From high school gym clinic to the top of the world, Michele DeJuliis' journey captured greatness
© US Lacrosse
Worst-case scenario for a U.S. women's national team clinic: driving, pounding, puddling rain
Thus the kids trudged into the Loch Raven (Md.) High gym. A room full of twitchy teenagers who expected the chance to run around and play doesn't make for a great learning environment, but the Team USA players made the best of it, demonstrating their moves and explaining the game. At least one of the girls in the audience, a former softball player just a few years into her lacrosse career, was enchanted.
"We're high school kids who are hanging off every word that comes out of their mouths. I thought, 'I want to be one of them one day,'" Michele DeJuliis said.
DeJuliis did just that, joining the U.S. program as a Penn State freshman in 1994, following in the footsteps of Cherie Greer, Michele Uhlfelder and Sue Heether, the Team USA players who inspired her that day. She spent 15 years in the U.S. ranks before breaking through to her first World Cup team in 2009 — a team she captained to a gold medal in Prague.

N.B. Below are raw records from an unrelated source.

(* ===== verification/Ledger.v ===== *)
(** * The rolling usage ledger (internal/governor/ledger.go)

    An append-only log of attempt starts with a moving head and occasional
    compaction.  The lemmas relate it to the list of its live events. *)

From S2P Require Import Prelude GoTime.

Local Open Scope Z_scope.
Local Open Scope runstead_scope.

Record ledgerEvent := { at_ : Time; le_taskID : string }.

Record rollingLedger := { events : list ledgerEvent; head : nat }.

Definition emptyLedger : rollingLedger := {| events := []; head := 0 |}.

(** [l.events[l.head:]] *)
Definition live (l : rollingLedger) : list ledgerEvent := drop (head l) (events l).

Definition ledger_add (at_ : Time) (taskID : string) (l : rollingLedger) : rollingLedger :=
  {| events := events l ++ [{| at_ := at_; le_taskID := taskID |}]; head := head l |}.

(** The loop that advances the head past the events that are not after the
    cutoff: it stops at the first event that is. *)
Fixpoint advance_head (cutoff : Time) (rest : list ledgerEvent) (h : nat) : nat :=
  match rest with
  | e :: rest' => if After (at_ e) cutoff then h else advance_head cutoff rest' (S h)
  | [] => h
  end.

Definition ledger_expire (now : Time) (maxWindow : Duration) (l : rollingLedger) : rollingLedger :=
  let cutoff := Add now (- maxWindow) in
  let h := advance_head cutoff (live l) (head l) in
  if (0 <? h)%nat && ((256 <=? h)%nat || (length (events l) <=? h * 2)%nat)
  then {| events := drop h (events l); head := 0 |}
  else {| events := events l; head := h |}.

Definition ledger_count (now : Time) (window : Duration) (l : rollingLedger) : Z :=
  let cutoff := Add now (- window) in
  Z.of_nat (count_if (λ e, After (at_ e) cutoff) (live l)).

Definition ledger_next (now : Time) (window : Duration) (ceiling : Z) (l : rollingLedger) : Time :=
  if ledger_count now window l <? ceiling then zeroTime
  else
    let cutoff := Add now (- window) in
    match List.find (λ e, After (at_ e) cutoff) (live l) with
    | Some e => Add (at_ e) window
    | None => zeroTime
    end.

Definition copyEvents (l : rollingLedger) : list ledgerEvent := live l.

(** ** Lemmas *)

Definition ledger_wf (l : rollingLedger) : Prop := (head l ≤ length (events l))%nat.

(** Events are recorded in time order. *)
Definition ledger_sorted (l : rollingLedger) : Prop :=
  StronglySorted (λ e f, at_ e ≤ at_ f) (live l).

Lemma live_add t k l :
  ledger_wf l → live (ledger_add t k l) = live l ++ [{| at_ := t; le_taskID := k |}].
Proof. intros Hwf. rw /live /= drop_app_le //. Qed.

Lemma advance_head_spec cutoff rest h :
  ∃ n, advance_head cutoff rest h = (h + n)%nat ∧ (n ≤ length rest)%nat
    ∧ drop n rest = drop_while (λ e, negb (After (at_ e) cutoff)) rest.
Proof.
  revert h. induction rest as [|e rest IH]; intros h; simpl.
  { exists 0%nat. split_and!; [lia|lia|done]. }
  destruct (After (at_ e) cutoff); simpl.
  { exists 0%nat. split_and!; [lia|lia|done]. }
  destruct (IH (S h)) as (n & -> & Hn & Hd). exists (S n). split_and!; [lia|lia|done].
Qed.

Lemma live_expire now w l :
  live (ledger_expire now w l)
  = drop_while (λ e, negb (After (at_ e) (Add now (- w)))) (live l).
Proof.
  destruct (advance_head_spec (Add now (- w)) (live l) (head l)) as (n & Hh & Hn & Hd).
  rw -Hd /ledger_expire Hh. case_match; rw /live /=; by rw ?drop_0 drop_drop.
Qed.

Lemma ledger_wf_add t k l : ledger_wf l → ledger_wf (ledger_add t k l).
Proof. rw /ledger_wf /= length_app /=. lia. Qed.

Lemma ledger_wf_expire now w l : ledger_wf l → ledger_wf (ledger_expire now w l).
Proof.
  rw /ledger_wf /ledger_expire => Hwf.
  destruct (advance_head_spec (Add now (- w)) (live l) (head l)) as (n & -> & Hn & _).
  rw /live length_drop in Hn. case_match; simpl; lia.
Qed.

Lemma ledger_wf_empty : ledger_wf emptyLedger.
Proof. rw /ledger_wf /=. lia. Qed.

#[export] Hint Resolve ledger_wf_add ledger_wf_expire ledger_wf_empty : runstead.

(** What expiry drops is older than the window, at the time and later. *)
Lemma expire_drops now w l :
  ∃ old, live l = old ++ live (ledger_expire now w l)
    ∧ ∀ e, e ∈ old → at_ e ≤ now - w.
Proof.
  rw live_expire.
  destruct (drop_while_suffix (λ e, negb (After (at_ e) (Add now (- w)))) (live l))
    as (old & Hl & Hold).
  exists old. split; [done|]. intros e He.
  rw Forall_forall in Hold. specialize (Hold e He). time_spec. rw /Add in Hold. lia.
Qed.

(** Expiry is invisible to every later query of a window it covers. *)
Lemma count_expire now now' w w' l :
  now ≤ now' → w' ≤ w →
  ledger_count now' w' (ledger_expire now w l) = ledger_count now' w' l.
Proof.
  intros Hnow Hw. rw /ledger_count. destruct (expire_drops now w l) as (old & -> & Hold).
  rw [in RHS]count_if_suffix //. intros e He. specialize (Hold e He).
  apply After_false. rw /Add. lia.
Qed.

(** An earlier instant counts at least the events of a later one. *)
Lemma count_antitone now now' w l :
  now ≤ now' → ledger_count now' w l ≤ ledger_count now w l.
Proof.
  intros H. rw /ledger_count. apply inj_le, count_if_mono. intros e _.
  rw !After_spec /Add. lia.
Qed.

(** A longer window counts at least the events of a shorter one. *)
Lemma count_window_mono now w w' l :
  w ≤ w' → ledger_count now w l ≤ ledger_count now w' l.
Proof.
  intros H. rw /ledger_count. apply inj_le, count_if_mono. intros e _.
  rw !After_spec /Add. lia.
Qed.

Lemma count_add now w t k l :
  ledger_wf l →
  ledger_count now w (ledger_add t k l)
  = ledger_count now w l + (if now - w <? t then 1 else 0).
Proof.
  intros Hwf. rw /ledger_count live_add // count_if_app count_if_cons count_if_nil /= /After /Add.
  replace (now + - w) with (now - w) by lia. destruct (now - w <? t); simpl; lia.
Qed.

Lemma count_nonneg now w l : 0 ≤ ledger_count now w l.
Proof. rw /ledger_count. lia. Qed.

Lemma next_zero now w c l :
  0 < c → (∀ e, e ∈ live l → zeroTime < at_ e + w) →
  ledger_next now w c l = zeroTime ↔ ledger_count now w l < c.
Proof.
  intros Hc Hpos. rw /ledger_next. case_match; time_spec; [done|].
  destruct (List.find _ _) as [e|] eqn:Hf.
  - apply List.find_some in Hf as [Hin _].
    apply list_elem_of_In in Hin. specialize (Hpos e Hin). rw /Add. lia.
  - split; [|lia]. intros _. rw /ledger_count. rw count_if_zero; [|lia].
    intros e He. apply (List.find_none _ _ Hf). by apply list_elem_of_In.
Qed.

Lemma live_expire_sorted now w l : ledger_sorted l → ledger_sorted (ledger_expire now w l).
Proof.
  rw /ledger_sorted. destruct (expire_drops now w l) as (old & -> & _).
  apply StronglySorted_app_1_r.
Qed.

Section next_exact.
Context (now : Time) (w : Duration) (l : rollingLedger).
Context (Hsorted : ledger_sorted l).

(** The events of the window, split at the first one. *)
Lemma window_split :
  0 < ledger_count now w l →
  ∃ pre e post, live l = pre ++ e :: post
    ∧ List.find (λ e, After (at_ e) (Add now (- w))) (live l) = Some e
    ∧ now - w < at_ e
    ∧ (∀ x, x ∈ pre → at_ x ≤ now - w) ∧ (∀ x, x ∈ post → at_ e ≤ at_ x).
Proof.
  intros Hpos. destruct (List.find _ (live l)) as [e|] eqn:Hf.
  - apply find_split in Hf as (pre & post & Hl & Hpre & He).
    exists pre, e, post. apply After_spec in He. rw /Add in He. split_and!; [done|done|lia| |].
    + intros x Hx%Hpre. time_spec. rw /Add in Hx. lia.
    + intros x Hx. pose proof Hsorted as Hs. rw /ledger_sorted Hl in Hs.
      apply StronglySorted_app_1_r, StronglySorted_inv in Hs as [_ Hall].
      rw Forall_forall in Hall. by apply Hall.
  - rw /ledger_count count_if_zero in Hpos; [|lia].
    intros x Hx. apply (List.find_none _ _ Hf). by apply list_elem_of_In.
Qed.

Lemma count_after_first pre e post t :
  live l = pre ++ e :: post → (∀ x, x ∈ pre → at_ x ≤ now - w) → now ≤ t →
  ledger_count t w l = (if t - w <? at_ e then 1 else 0)
    + Z.of_nat (count_if (λ x, After (at_ x) (Add t (- w))) post).
Proof.
  intros Hl Hpre Ht. rw /ledger_count Hl count_if_suffix.
  - intros x Hx%Hpre. apply After_false. rw /Add. lia.
  - rw count_if_cons /After /Add. replace (t + - w) with (t - w) by lia.
    destruct (_ <? _); lia.
Qed.

(** When the window is exactly full, [ledger_next] is the first instant at
    which it is not. *)
Lemma next_exact c :
  0 < c → ledger_count now w l = c →
  now < ledger_next now w c l ∧
  ∀ t, now ≤ t → ledger_count t w l < c ↔ ledger_next now w c l ≤ t.
Proof.
  intros Hc Hfull. destruct window_split as (pre & e & post & Hl & Hf & He & Hpre & Hpost); [lia|].
  assert (Hnext : ledger_next now w c l = at_ e + w).
  { rw /ledger_next Hf Hfull. case_match; time_spec; [lia|done]. }
  rw Hnext. split; [lia|]. intros t Ht.
  pose proof (count_after_first _ _ _ now Hl Hpre ltac:(lia)) as Hnow.
  pose proof (count_after_first _ _ _ t Hl Hpre Ht) as Hthen.
  rw (proj2 (Z.ltb_lt _ _) He) Hfull in Hnow.
  rw Hthen. destruct (Z.ltb_spec (t - w) (at_ e)) as [Hlt|Hge].
  - enough (c - 1 ≤ Z.of_nat (count_if (λ x, After (at_ x) (Add t (- w))) post)) by lia.
    enough (count_if (λ x, After (at_ x) (Add now (- w))) post
      ≤ count_if (λ x, After (at_ x) (Add t (- w))) post)%nat by lia.
    apply count_if_mono. intros x Hx _. apply After_spec. specialize (Hpost x Hx). rw /Add. lia.
  - enough (count_if (λ x, After (at_ x) (Add t (- w))) post
      ≤ count_if (λ x, After (at_ x) (Add now (- w))) post)%nat by lia.
    apply count_if_mono. intros x _. rw !After_spec /Add. lia.
Qed.
End next_exact.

"I've enjoyed every sport that I ever played, but lacrosse brought more intensity out of me," DeJuliis said.
Former Penn State coach Julie Williams remembered DeJuliis' unmatched joy on the field best from the star attacker's time in Happy Valley.
"It's in every ounce of her body that she's thrilled to be out there. Talent, skill, competitiveness — all that stuff is great. But the joy that she brought to the game was what I loved most about her," Williams said. "The challenge and her ability is one thing, but her spirit is another. She just takes everybody on her back and says, 'Let's go. Let's have some fun.'"

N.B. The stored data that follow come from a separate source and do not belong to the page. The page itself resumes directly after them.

Definition updateTask (taskID : string) (f : taskState → taskState) (g : Governor) : Governor :=
  g <| tasks ::= alter f taskID |>.

Definition countAttempt (t : taskState) : taskState := t <| attempts ::= Z.succ |>.
Definition countRetry (t : taskState) : taskState := t <| retries ::= Z.succ |>.

(** ** Expiry *)

(** [sort.Search]: binary search for the first index that satisfies [f]. *)
Fixpoint sort_Search (f : nat → bool) (fuel i j : nat) : nat :=
  match fuel with
  | O => i
  | S fuel' =>
    if (i <? j)%nat then
      let h := ((i + j) / 2)%nat in
      if negb (f h) then sort_Search f fuel' (h + 1)%nat j
      else sort_Search f fuel' i h
    else i
  end.

Definition expire_rate_events (cutoff : Time) (rates : list Time) : list Time :=
  let index := sort_Search (λ i, After (nth i rates zeroTime) cutoff)
    (length rates) 0 (length rates) in
  if (0 <? index)%nat then drop index rates else rates.

Definition expire_telemetry (now : Time) (t : telemetryState) : telemetryState :=
  if negb (IsZero (t_resetAt t)) && negb (Before now (t_resetAt t)) then
    t <| available := None |> <| t_resetAt := zeroTime |> <| rateLimited := false |>
      <| capacityExhausted := false |> <| t_cooldownUntil := zeroTime |>
  else t.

DeJuliis started for the Nittany Lions as a freshman, but Penn State went 9-6 in 1994 and missed the NCAA tournament. The 1995 season got off to a rough 0-3 start too, so Williams brought out the big guns for the team's bus trip down to Charlottesville to play Virginia: a videotape of the movie "Rudy." The underdog classic worked – Penn State won 9-6. DeJuliis had an inspired game.
Hall of Fame 2013
What: The National Lacrosse Hall of Fame induction ceremony
When: Saturday, October 26, beginning at 5 p.m.
Where: Grand Lodge of Maryland, Hunt Valley
Who: Jim Berkman, Quinn Carney Burke, Michell DeJuliis, Sue Heether, Bill Miller, Tracy Stumpf, Ryan Wade, Michael Watson.

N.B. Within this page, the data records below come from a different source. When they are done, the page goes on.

(* ===== verification/Persist.v ===== *)
(** * Persisted protection state (internal/governor/state.go, persistence.go,
    snapshot.go, and [New] of governor.go)

    The projection a governor hands to its store, the restoration of a new
    governor from one, and the read-only snapshot. *)

From S2P Require Import Prelude GoTime Provider Receipts GovTypes Ledger GovState.

Local Open Scope Z_scope.
Local Open Scope runstead_scope.

Record TaskStateRecord := {
  tr_TaskID : string; tr_Attempts : Z; tr_Retries : Z; tr_LastTouched : Time }.
Record RequestRecordState := {
  rr_RequestID : string; rr_State : string; rr_CompletedAt : Time }.
Record AttemptIDRecord := { ar_AttemptID : string; ar_SeenAt : Time }.

Record BudgetCeilings := {
  bc_Rolling3h : Z; bc_Rolling1h : Z; bc_Rolling10m : Z; bc_TaskBudget : Z;
  bc_RetryBudget : Z; bc_ManualReserve : Z }.

Record PersistedTelemetry := {
  pt_Available : option Z; pt_ResetAt : Time; pt_CooldownUntil : Time;
  pt_RateLimited : bool; pt_CapacityExhausted : bool;
  pt_UpstreamCircuit : UpstreamCircuitState; pt_Unsafe : bool }.

(** A ledger event is persisted as the pair of its time and task. *)
Record PersistedState := {
  ps_AccountPolicyID : string;
  ps_ProviderID : string;
  ps_ModelPool : string;
  ps_Model : string;
  ps_AllowanceProfile : AllowanceProfile;
  ps_AllowanceKind : AllowanceKind;
  ps_NextAttempt : Z;
  ps_LastStart : Time;
  ps_CooldownUntil : Time;
  ps_Circuit : CircuitSnapshot;
  ps_RateEvents : list Time;
  ps_LastRateReset : Time;
  ps_Telemetry : PersistedTelemetry;
  ps_RollingEvents : list ledgerEvent;
  ps_TaskStates : list TaskStateRecord;
  ps_RequestRecords : list RequestRecordState;
  ps_AttemptIDs : list AttemptIDRecord;
  ps_Ceilings : BudgetCeilings
}.

#[export] Instance eta_PersistedState : Settable PersistedState := λ s,
  Build_PersistedState (ps_AccountPolicyID s) (ps_ProviderID s) (ps_ModelPool s) (ps_Model s)
    (ps_AllowanceProfile s) (ps_AllowanceKind s) (ps_NextAttempt s) (ps_LastStart s)
    (ps_CooldownUntil s) (ps_Circuit s) (ps_RateEvents s) (ps_LastRateReset s)
    (ps_Telemetry s) (ps_RollingEvents s) (ps_TaskStates s) (ps_RequestRecords s)
    (ps_AttemptIDs s) (ps_Ceilings s).

Definition requestStateName (state : requestState) : string :=
  match state with
  | requestPending => "pending"
  | requestActive => "active"
  | requestCompleted => "completed"
  | requestNone => ""
  end.

Definition requestStateFromName (name : string) : requestState :=
  if String.eqb name "pending" then requestPending
  else if String.eqb name "active" then requestActive
  else if String.eqb name "completed" then requestCompleted
  else requestNone.

Definition normalizeAllowanceKind (kind : AllowanceKind) (profile : AllowanceProfile)
    : AllowanceKind :=
  if AllowanceKind_Valid kind && bool_decide (kind = AllowanceKindForProfile profile)
  then kind else AllowanceKindForProfile profile.

Record TaskSnapshot := { tsn_TaskID : string; tsn_Attempts : Z; tsn_Retries : Z }.

Record GovernorSnapshot := {
  sn_AccountPolicyID : string;
  sn_ProviderID : string;
  sn_ModelPool : string;
  sn_Model : string;
  sn_AllowanceProfile : AllowanceProfile;
  sn_AllowanceKind : AllowanceKind;
  sn_InFlight : bool;
  sn_QueueLength : nat;
  sn_NextAttempt : Z;
  sn_LastStart : Time;
  sn_CooldownUntil : Time;
  sn_Budgets : BudgetSnapshot;
  sn_Circuit : CircuitSnapshot;
  sn_Telemetry : TelemetrySummary;
  sn_PendingEvents : nat;
  sn_Tasks : gmap string TaskSnapshot;
  sn_RetainedRequestIDs : nat;
  sn_RetainedAttemptIDs : nat;
  sn_RetainedTaskStates : nat
}.

Section persist.
Context `{MapOrder} `{Env}.

(** ** Persisting *)

Definition attemptIDRecords (m : gmap string Time) : list AttemptIDRecord :=
  (λ '(attemptID, seenAt), {| ar_AttemptID := attemptID; ar_SeenAt := seenAt |}) <$> range m.

Definition taskStateRecords (m : gmap string taskState) : list TaskStateRecord :=
  (λ '(taskID, record), {| tr_TaskID := taskID; tr_Attempts := attempts record;
     tr_Retries := retries record; tr_LastTouched := lastTouched record |}) <$> range m.

Definition requestRecords (m : gmap string requestRecord) : list RequestRecordState :=
  (λ '(requestID, record), {| rr_RequestID := requestID;
     rr_State := requestStateName (rr_state record);
     rr_CompletedAt := rr_completedAt record |}) <$> range m.

Definition persistedTelemetry (g : Governor) : PersistedTelemetry :=
  let summary := telemetrySummaryLocked g in {|
    pt_Available := tsum_Remaining summary;
    pt_ResetAt := tsum_ResetAt summary;
    pt_CooldownUntil := tsum_CooldownUntil summary;
    pt_RateLimited := tsum_RateLimited summary;
    pt_CapacityExhausted := tsum_CapacityExhausted summary;
    pt_UpstreamCircuit := tsum_UpstreamCircuit summary;
    pt_Unsafe := unsafe (telemetry g) |}.

Definition persistedStateLocked (g : Governor) : PersistedState := {|
  ps_AccountPolicyID := AccountPolicyID (config g);
  ps_ProviderID := ProviderID (config g);
  ps_ModelPool := ModelPool (config g);
  ps_Model := Model (config g);
  ps_AllowanceProfile := cfg_AllowanceProfile (config g);
  ps_AllowanceKind := cfg_AllowanceKind (config g);
  ps_NextAttempt := nextAttempt g;
  ps_LastStart := lastStart g;
  ps_CooldownUntil := cooldownUntil g;
  ps_Circuit := circuitSnapshotLocked g;
  ps_RateEvents := rateEvents (circuit g);
  ps_LastRateReset := lastRateReset (circuit g);
  ps_Telemetry := persistedTelemetry g;
  ps_RollingEvents := copyEvents (ledger g);
  ps_TaskStates := taskStateRecords (tasks g);
  ps_RequestRecords := requestRecords (requestIDs g);
  ps_AttemptIDs := attemptIDRecords (attemptIDs g);
  ps_Ceilings := {|
    bc_Rolling3h := Rolling3h (config g); bc_Rolling1h := Rolling1h (config g);
    bc_Rolling10m := Rolling10m (config g); bc_TaskBudget := TaskBudget (config g);
    bc_RetryBudget := RetryBudget (config g); bc_ManualReserve := ManualReserve (config g) |} |}.

(** [PersistedState] *)
Definition PersistState : M PersistedState :=
  now ← Now;
  _ ← modify (expireLocked now);
  gets persistedStateLocked.

(** ** Restoring *)

Definition restore_circuit (state : PersistedState) (c : circuitData) : circuitData :=
  let s := ps_Circuit state in
  let c := if negb (bool_decide (cs_State s = CircuitNone)) then
      c <| cd_state := cs_State s |> <| cd_reason := cs_Reason s |>
        <| openUntil := cs_OpenUntil s |> <| refreshRequired := cs_RefreshRequired s |>
    else c in
  c <| rateEvents := ps_RateEvents state |> <| lastRateReset := ps_LastRateReset state |>.

Definition restore_telemetry (pt : PersistedTelemetry) (t : telemetryState) : telemetryState :=
  let t := match pt_Available pt with
           | Some value => t <| available := Some value |>
           | None => t
           end in
  t <| t_resetAt := pt_ResetAt pt |> <| t_cooldownUntil := pt_CooldownUntil pt |>
    <| rateLimited := pt_RateLimited pt |> <| capacityExhausted := pt_CapacityExhausted pt |>
    <| upstreamCircuit := pt_UpstreamCircuit pt |> <| unsafe := pt_Unsafe pt |>.

Definition restore_event (l : rollingLedger) (event : ledgerEvent) : rollingLedger :=
  if negb (IsZero (at_ event)) then ledger_add (at_ event) (le_taskID event) l else l.

Definition restore_task (m : gmap string taskState) (record : TaskStateRecord)
    : gmap string taskState :=
  <[tr_TaskID record := {| attempts := tr_Attempts record; retries := tr_Retries record;
                           lastTouched := tr_LastTouched record |}]> m.

Definition restore_request (m : gmap string requestRecord) (record : RequestRecordState)
    : gmap string requestRecord :=
  <[rr_RequestID record := {| rr_state := requestStateFromName (rr_State record);
                              rr_completedAt := rr_CompletedAt record |}]> m.

Definition restore_attempt (m : gmap string Time) (record : AttemptIDRecord)
    : gmap string Time :=
  if negb (IsZero (ar_SeenAt record)) then <[ar_AttemptID record := ar_SeenAt record]> m else m.

(** An open window that has passed is restored closed. *)
Definition normalize_circuit (now : Time) (c : circuitData) : circuitData :=
  if bool_decide (cd_state c = CircuitOpenUntil) && negb (IsZero (openUntil c))
     && negb (Before now (openUntil c))
  then c <| cd_state := CircuitClosed |> <| cd_reason := OutcomeUnset |>
         <| openUntil := zeroTime |>
  else c.

(** The state's allowance kind is normalised and then not used: the
    configured kind stays authoritative. *)
Definition RestorePersistedState (state : PersistedState) : M unit :=
  now ← Now;
  let state := state <| ps_AllowanceKind :=
    normalizeAllowanceKind (ps_AllowanceKind state) (ps_AllowanceProfile state) |> in
  _ ← modify (λ g, if nextAttempt g <? ps_NextAttempt state
                   then g <| nextAttempt := ps_NextAttempt state |> else g);
  _ ← modify (λ g, g <| lastStart := ps_LastStart state |>);
  _ ← modify (λ g, g <| cooldownUntil := ps_CooldownUntil state |>);
  _ ← modify (λ g, g <| circuit ::= restore_circuit state |>);
  _ ← modify (λ g, g <| telemetry ::= restore_telemetry (ps_Telemetry state) |>);
  _ ← modify (λ g, g <| ledger ::= (λ l, foldl restore_event l (ps_RollingEvents state)) |>);
  _ ← modify (λ g, g <| tasks ::= (λ m, foldl restore_task m (ps_TaskStates state)) |>);
  _ ← modify (λ g, g <| requestIDs ::= (λ m, foldl restore_request m (ps_RequestRecords state)) |>);
  _ ← modify (λ g, g <| attemptIDs ::= (λ m, foldl restore_attempt m (ps_AttemptIDs state)) |>);
  _ ← modify (λ g, g <| circuit ::= normalize_circuit now |>);
  modify (pruneRetentionLocked now).

(** [New]: the optional telemetry source and event sink are [source] and
    [sink]. *)
Definition New (c : Config) (source sink : bool) (restore : option PersistedState)
    : error + Governor :=
  match Config_Validate c with
  | Some e => inl e
  | None =>
    let g := freshGovernor c source sink in
    inr (match restore with
         | Some state => exec (RestorePersistedState state) g
         | None => g
         end)
  end.

(** ** The snapshot *)

Definition Snapshot : M GovernorSnapshot :=
  now ← Now;
  _ ← modify (expireLocked now);
  tasks ← gets (λ g, map_imap (λ taskID state, Some {| tsn_TaskID := taskID;
    tsn_Attempts := attempts state; tsn_Retries := retries state |}) (tasks g));
  before ← gets id;
  budgets ← budgetLocked now "";
  gets (λ g, {|
    sn_AccountPolicyID := AccountPolicyID (config g);
    sn_ProviderID := ProviderID (config g);
    sn_ModelPool := ModelPool (config g);
    sn_Model := Model (config g);
    sn_AllowanceProfile := cfg_AllowanceProfile (config g);
    sn_AllowanceKind := cfg_AllowanceKind (config g);
    sn_InFlight := inFlight before;
    sn_QueueLength := length (queue before);
    sn_NextAttempt := nextAttempt before;
    sn_LastStart := lastStart before;
    sn_CooldownUntil := cooldownUntil before;
    sn_Budgets := budgets;
    sn_Circuit := circuitSnapshotLocked g;
    sn_Telemetry := telemetrySummaryLocked g;
    sn_PendingEvents := length (pendingEvents g);
    sn_Tasks := tasks;
    sn_RetainedRequestIDs := size (requestIDs g);
    sn_RetainedAttemptIDs := size (attemptIDs g);
    sn_RetainedTaskStates := size (GovState.tasks g) |}).
End persist.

Tickets: Online sale has ended. No ticket sales at the door. Call the US Lacrosse Special Events Department at (410) 584-7070 (x 172) to purchase tickets.
"She was shining so much. Her spirit is like Rudy times 100. It was one of those miracle days," Williams said.
The 1995 team went on to a 12-6 record and a trip to the NCAA final four, falling only to eventual champ Maryland.
In addition to being a four-time All-American for the Nittany Lions, DeJuliis was an assistant at Princeton for eight years and the sole captain of that 2009 FIL Women's World Cup team that redeemed its 2005 loss to Australia. She retired from playing after that tournament but stayed on board as an assistant as the 2013 team cruised to a repeat championship this summer in Oshawa.
DeJuliis will join one of her heroes, Heether, among inductees into the National Lacrosse Hall of Fame.
"She's a premier example of a team player with talent, who learned how to distribute her talent to the team," said Holly McGarvie Reilly, who played for DeJuliis at Princeton and with her in the U.S. program. "She really instills confidence in her teammates."
Early on, DeJuliis' professional career took a five-year detour away from lacrosse, when she served in the Baltimore City Police Department between 1999 and 2004 as a member of the SWAT team and later as a detective. Lacrosse was never too far away, though.
"I wanted to start a club and get an opportunity to give back to the sport," DeJuliis said.
With the Baltimore market fully saturated, DeJuliis founded what is now Ultimate Lacrosse in 2001 in the Philadelphia area. It started small, but grew quickly. She emphasizes the importance of developing players' characters along with their athletic abilities.
"Suddenly it was every day, every week. It was like my police job was my secondary job. I really enjoyed the impact I was able to make," DeJuliis said. "Now, it is my life. It is all I do. And I really do enjoying being on the field with kids of all ages, down to kindergarten and up to seniors in high school. I feel like if I can help them be better players and better citizens, that's the best reward I can get."
DeJuliis will get another distinguished reward for her gifts to the game of lacrosse when she's inducted into the Hall of Fame later this month among others who have paved the way for the sport.
"I'm so humbled by this. It's an honor to be considered a part of that group. I feel like it's an award that I couldn't have gotten without my teammates and coaches and fans and US Lacrosse creating opportunities for me to do what I love to do. This is the highest honor that I can get. I'm just completely thankful and grateful."